(** With the file open and locked: its reference is held. *)
Lemma exec_file path argv ip s r s' : settled s -> krefs s = bump ip 1 (krefs s0) ->
  (r <-! fsop (readi ip false elf_addr 0 sizeof_elfhdr) ;;
   if negb (r =? sizeof_elfhdr) then exec_bad 0 0 (Some ip) else
   elf <-! get_elf ;;
   if negb (e_magic elf =? ELF_MAGIC) then exec_bad 0 0 (Some ip) else
   pr <-! getp me ;;
   pagetable <-! vm (proc_pagetable (p_trapframe pr)) ;;
   if pagetable =? 0 then exec_bad 0 0 (Some ip) else
   elf <-! get_elf ;;
   r <-! exec_load (S (Z.to_nat (e_phnum elf))) pagetable ip 0 (i32 (e_phoff elf)) 0 ;;
   if negb r.1 then exec_bad pagetable r.2 (Some ip) else
   fsop (iunlockput ip) ;;;
   kend_op ;;;
   exec_stack path argv pagetable r.2)%xv6 s = Done r s' -> exec_result path r s'.
Proof.
  intros S R H. destruct (er_tramp Hr) as [Ht0 Ht]. pose proof (er_locals Hr) as Hlo.
  assert (Hearly : forall t, settled t -> krefs t = bump ip 1 (krefs s0) -> exec_bad 0 0 (Some ip) t = Done r s' -> exec_result path r s') by (intros; by eapply result_bad, (exec_bad_early (Some ip))).
  kept H n s1 H1 V1. apply (read_elf Hlo) in H1 as [R1 T1]. pose proof (settled_touched s s1 S V1 T1) as S1.
  destruct (negb _); [apply (Hearly s1); [done|congruence|done]|]. apply bind_Done_inv in H as (elf & s2 & [= _ <-] & H).
  destruct (negb _); [apply (Hearly s1); [done|congruence|done]|]. apply bind_Done_inv in H as (pr1 & s2 & [Hp1 ->]%getp_inv & H).
  apply me_view in Hp1 as (_ & _ & E1 & _)%own_fields; [|apply S1]. rewrite E1 in H.
  kept H pt s2 H2 V2. apply vm_run in H2 as [H2 R2].
  destruct S1 as (Vs & (l & Hk & Hl) & Hon).
  eapply (building_start tf (er_tf Hr) Ht0 Ht) in H2; [|exact Hk|exact Hl|exact Hon].
  destruct (Z.eqb_spec pt 0) as [->|Hpt].
  { apply (Hearly s2); [|congruence|done]. destruct H2 as [(_ & ? & ?)|Hb]; [split; [congruence|done]|]. by apply building_root in Hb. }
  destruct H2 as [[? _]|Hb]; [done|]. apply bind_Done_inv in H as (elf' & s3 & [= _ <-] & H).
  kept H ld s3 H3 V3. eapply (exec_load_built Hlo tf (er_tf Hr) Ht0 Ht l0 (kmem s0) loc_free) in H3 as [Hb3 R3]; [|exact Hb].
  destruct (negb _).
  { apply result_bad, (exec_bad_built pt ld.2 (Some ip) s3); [congruence|done|simpl; congruence|done]. }
  kept H u s4 H4 V4. apply (fsop_iunlockput loc) in H4 as [R4 T4]. kept H u1 s5 H5 V5. apply (kend_op_quiet loc) in H5 as [R5 T5].
  eapply (exec_stack_result path argv pt ld.2 s5); [congruence| | |exact H].
  - rewrite R5, R4, R3, R2, R1, R. apply (bump_back ip 1).
  - eapply building_loc; [apply loc_free|exact Hb3|]. by etransitivity.
Qed.
Lemma exec_returns path argv r s' : exec path argv s0 = Done r s' -> exec_result path r s'.
Proof.
  unfold exec. intros H. pose proof (er_locals Hr) as Hlo. destruct (er_tramp Hr) as [Ht0 Ht].
  assert (S0 : settled s0) by (split; [done|]; split; [exists l0; split; [apply (er_space Hr)|done]|done]).
  apply bind_Done_inv in H as (i & s1 & [Hme ->]%myproc_inv & H). assert (i = me) as -> by (rewrite (er_cur Hr) in Hme; congruence).
  kept H u s1 H1 V1. apply (kbegin_op_quiet loc) in H1 as [R1 T1]. pose proof (settled_touched s0 s1 S0 V1 T1) as S1.
  kept H ino s2 H2 V2. apply (fsop_namei Hlo) in H2 as [R2 T2]. pose proof (settled_touched s1 s2 S1 V2 T2) as S2.
  destruct ino as [ip|]; kept H u1 s3 H3 V3; simpl in R2.
  - apply (fsop_framed loc) in H3 as [R3 T3]; [|framed]. pose proof (settled_touched s2 s3 S2 V3 T3) as S3.
    eapply (exec_file path argv ip s3); [done|congruence|exact H].
  - injection H as <- <-. apply (kend_op_quiet loc) in H3 as [R3 T3]. apply result_bad. split; [done|]. split; [by eapply settled_touched|]. congruence.
Qed.
End FromReady.

(** C12: [exec] replaces the program or leaves everything alone.  Let the
    calling process have an address space of its size, with its own data pages
    and page-table pages, the trampoline and its trap frame mapped, and let the
    free pages, the trap frame and the local variables of the kernel functions
    lie outside it.  A call of [exec] that returns then gives back every inode
    reference it took, and either fails with -1, whatever went wrong and
    however far it got (no such file, not an executable, out of memory,
    arguments that do not fit on the stack, ...): the process table (but for
    locks, states and killed flags, which other processes write), the
    descriptors and the reference counts of files are as before, the old
    address space is intact, the same pages are free, and no byte has changed
    outside the free pages and the local variables, so that user memory, page
    tables and trap frame are as before; or it succeeds with fewer than [MAXARG]
    arguments: page table, size and name of the process are new and nothing
    else of any process is, the new table is an address space of the new size,
    all pages of the old one have been freed or reused and none is lost, and
    outside these pages and the local variables only the words [a1], [sp] and
    [epc] of the trap frame have changed, which hold the new stack pointer, in
    the stack page and aligned to 16, and the entry point of the header. *)
Theorem exec_all_or_nothing path argv s me pr l T D r s' :
  exec_ready s me pr l T D -> exec path argv s = Done r s' ->
  krefs s' = krefs s /\
  (r = -1 /\ user_view s' = user_view s /\
     (exists l', uspace (p_trapframe pr) (kmem s') l' T (p_pagetable pr) D (p_sz pr) /\ forall p, p ∈ l' <-> p ∈ l) /\
     (forall x, ~ loc x -> (forall p, p ∈ l -> ~ in_page p x) -> mget (k_mem (kmem s')) x = mget (k_mem (kmem s)) x)
   \/
   0 <= r < MAXARG /\ exists pt sz sp,
     user_view s' = user_view (upd_proc me (exec_proc pr path pt sz) s) /\ replaced_by s pr l T D (kmem s') pt sz sp).
Proof.
  intros Hr H. apply (exec_returns s me pr l T D Hr) in H as [R H]. split; [done|].
  destruct H as [(-> & Hv & (l' & Hk & Hl) & Hon)|H]; [left|by right]. split; [done|]. split; [done|]. split; [|done].
  exists l'. split; [|done]. eapply (old_stays (p_trapframe pr) l (kmem s) loc); [apply (er_space _ _ _ _ _ _ Hr)| |done|done|intros p; by apply Hl].
  intros p x Hp Hx Hloc. by eapply (proj2 (er_loc_out _ _ _ _ _ _ Hr x Hloc)).
Qed.
End ExecSpec.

----

▶ [REQUIREMENT]:
The data must be transcribed in full. Every word stays the same.

▶ [TASK OUTPUT]:
(** With the file open and locked: its reference is held. *)
Lemma exec_file path argv ip s r s' : settled s -> krefs s = bump ip 1 (krefs s0) ->
  (r <-! fsop (readi ip false elf_addr 0 sizeof_elfhdr) ;;
   if negb (r =? sizeof_elfhdr) then exec_bad 0 0 (Some ip) else
   elf <-! get_elf ;;
   if negb (e_magic elf =? ELF_MAGIC) then exec_bad 0 0 (Some ip) else
   pr <-! getp me ;;
   pagetable <-! vm (proc_pagetable (p_trapframe pr)) ;;
   if pagetable =? 0 then exec_bad 0 0 (Some ip) else
   elf <-! get_elf ;;
   r <-! exec_load (S (Z.to_nat (e_phnum elf))) pagetable ip 0 (i32 (e_phoff elf)) 0 ;;
   if negb r.1 then exec_bad pagetable r.2 (Some ip) else
   fsop (iunlockput ip) ;;;
   kend_op ;;;
   exec_stack path argv pagetable r.2)%xv6 s = Done r s' -> exec_result path r s'.
Proof.
  intros S R H. destruct (er_tramp Hr) as [Ht0 Ht]. pose proof (er_locals Hr) as Hlo.
  assert (Hearly : forall t, settled t -> krefs t = bump ip 1 (krefs s0) -> exec_bad 0 0 (Some ip) t = Done r s' -> exec_result path r s') by (intros; by eapply result_bad, (exec_bad_early (Some ip))).
  kept H n s1 H1 V1. apply (read_elf Hlo) in H1 as [R1 T1]. pose proof (settled_touched s s1 S V1 T1) as S1.
  destruct (negb _); [apply (Hearly s1); [done|congruence|done]|]. apply bind_Done_inv in H as (elf & s2 & [= _ <-] & H).
  destruct (negb _); [apply (Hearly s1); [done|congruence|done]|]. apply bind_Done_inv in H as (pr1 & s2 & [Hp1 ->]%getp_inv & H).
  apply me_view in Hp1 as (_ & _ & E1 & _)%own_fields; [|apply S1]. rewrite E1 in H.
  kept H pt s2 H2 V2. apply vm_run in H2 as [H2 R2].
  destruct S1 as (Vs & (l & Hk & Hl) & Hon).
  eapply (building_start tf (er_tf Hr) Ht0 Ht) in H2; [|exact Hk|exact Hl|exact Hon].
  destruct (Z.eqb_spec pt 0) as [->|Hpt].
  { apply (Hearly s2); [|congruence|done]. destruct H2 as [(_ & ? & ?)|Hb]; [split; [congruence|done]|]. by apply building_root in Hb. }
  destruct H2 as [[? _]|Hb]; [done|]. apply bind_Done_inv in H as (elf' & s3 & [= _ <-] & H).
  kept H ld s3 H3 V3. eapply (exec_load_built Hlo tf (er_tf Hr) Ht0 Ht l0 (kmem s0) loc_free) in H3 as [Hb3 R3]; [|exact Hb].
  destruct (negb _).
  { apply result_bad, (exec_bad_built pt ld.2 (Some ip) s3); [congruence|done|simpl; congruence|done]. }
  kept H u s4 H4 V4. apply (fsop_iunlockput loc) in H4 as [R4 T4]. kept H u1 s5 H5 V5. apply (kend_op_quiet loc) in H5 as [R5 T5].
  eapply (exec_stack_result path argv pt ld.2 s5); [congruence| | |exact H].
  - rewrite R5, R4, R3, R2, R1, R. apply (bump_back ip 1).
  - eapply building_loc; [apply loc_free|exact Hb3|]. by etransitivity.
Qed.
Lemma exec_returns path argv r s' : exec path argv s0 = Done r s' -> exec_result path r s'.
Proof.
  unfold exec. intros H. pose proof (er_locals Hr) as Hlo. destruct (er_tramp Hr) as [Ht0 Ht].
  assert (S0 : settled s0) by (split; [done|]; split; [exists l0; split; [apply (er_space Hr)|done]|done]).
  apply bind_Done_inv in H as (i & s1 & [Hme ->]%myproc_inv & H). assert (i = me) as -> by (rewrite (er_cur Hr) in Hme; congruence).
  kept H u s1 H1 V1. apply (kbegin_op_quiet loc) in H1 as [R1 T1]. pose proof (settled_touched s0 s1 S0 V1 T1) as S1.
  kept H ino s2 H2 V2. apply (fsop_namei Hlo) in H2 as [R2 T2]. pose proof (settled_touched s1 s2 S1 V2 T2) as S2.
  destruct ino as [ip|]; kept H u1 s3 H3 V3; simpl in R2.
  - apply (fsop_framed loc) in H3 as [R3 T3]; [|framed]. pose proof (settled_touched s2 s3 S2 V3 T3) as S3.
    eapply (exec_file path argv ip s3); [done|congruence|exact H].
  - injection H as <- <-. apply (kend_op_quiet loc) in H3 as [R3 T3]. apply result_bad. split; [done|]. split; [by eapply settled_touched|]. congruence.
Qed.
End FromReady.

(** C12: [exec] replaces the program or leaves everything alone.  Let the
    calling process have an address space of its size, with its own data pages
    and page-table pages, the trampoline and its trap frame mapped, and let the
    free pages, the trap frame and the local variables of the kernel functions
    lie outside it.  A call of [exec] that returns then gives back every inode
    reference it took, and either fails with -1, whatever went wrong and
    however far it got (no such file, not an executable, out of memory,
    arguments that do not fit on the stack, ...): the process table (but for
    locks, states and killed flags, which other processes write), the
    descriptors and the reference counts of files are as before, the old
    address space is intact, the same pages are free, and no byte has changed
    outside the free pages and the local variables, so that user memory, page
    tables and trap frame are as before; or it succeeds with fewer than [MAXARG]
    arguments: page table, size and name of the process are new and nothing
    else of any process is, the new table is an address space of the new size,
    all pages of the old one have been freed or reused and none is lost, and
    outside these pages and the local variables only the words [a1], [sp] and
    [epc] of the trap frame have changed, which hold the new stack pointer, in
    the stack page and aligned to 16, and the entry point of the header. *)
Theorem exec_all_or_nothing path argv s me pr l T D r s' :
  exec_ready s me pr l T D -> exec path argv s = Done r s' ->
  krefs s' = krefs s /\
  (r = -1 /\ user_view s' = user_view s /\
     (exists l', uspace (p_trapframe pr) (kmem s') l' T (p_pagetable pr) D (p_sz pr) /\ forall p, p ∈ l' <-> p ∈ l) /\
     (forall x, ~ loc x -> (forall p, p ∈ l -> ~ in_page p x) -> mget (k_mem (kmem s')) x = mget (k_mem (kmem s)) x)
   \/
   0 <= r < MAXARG /\ exists pt sz sp,
     user_view s' = user_view (upd_proc me (exec_proc pr path pt sz) s) /\ replaced_by s pr l T D (kmem s') pt sz sp).
Proof.
  intros Hr H. apply (exec_returns s me pr l T D Hr) in H as [R H]. split; [done|].
  destruct H as [(-> & Hv & (l' & Hk & Hl) & Hon)|H]; [left|by right]. split; [done|]. split; [done|]. split; [|done].
  exists l'. split; [|done]. eapply (old_stays (p_trapframe pr) l (kmem s) loc); [apply (er_space _ _ _ _ _ _ Hr)| |done|done|intros p; by apply Hl].
  intros p x Hp Hx Hloc. by eapply (proj2 (er_loc_out _ _ _ _ _ _ Hr x Hloc)).
Qed.
End ExecSpec.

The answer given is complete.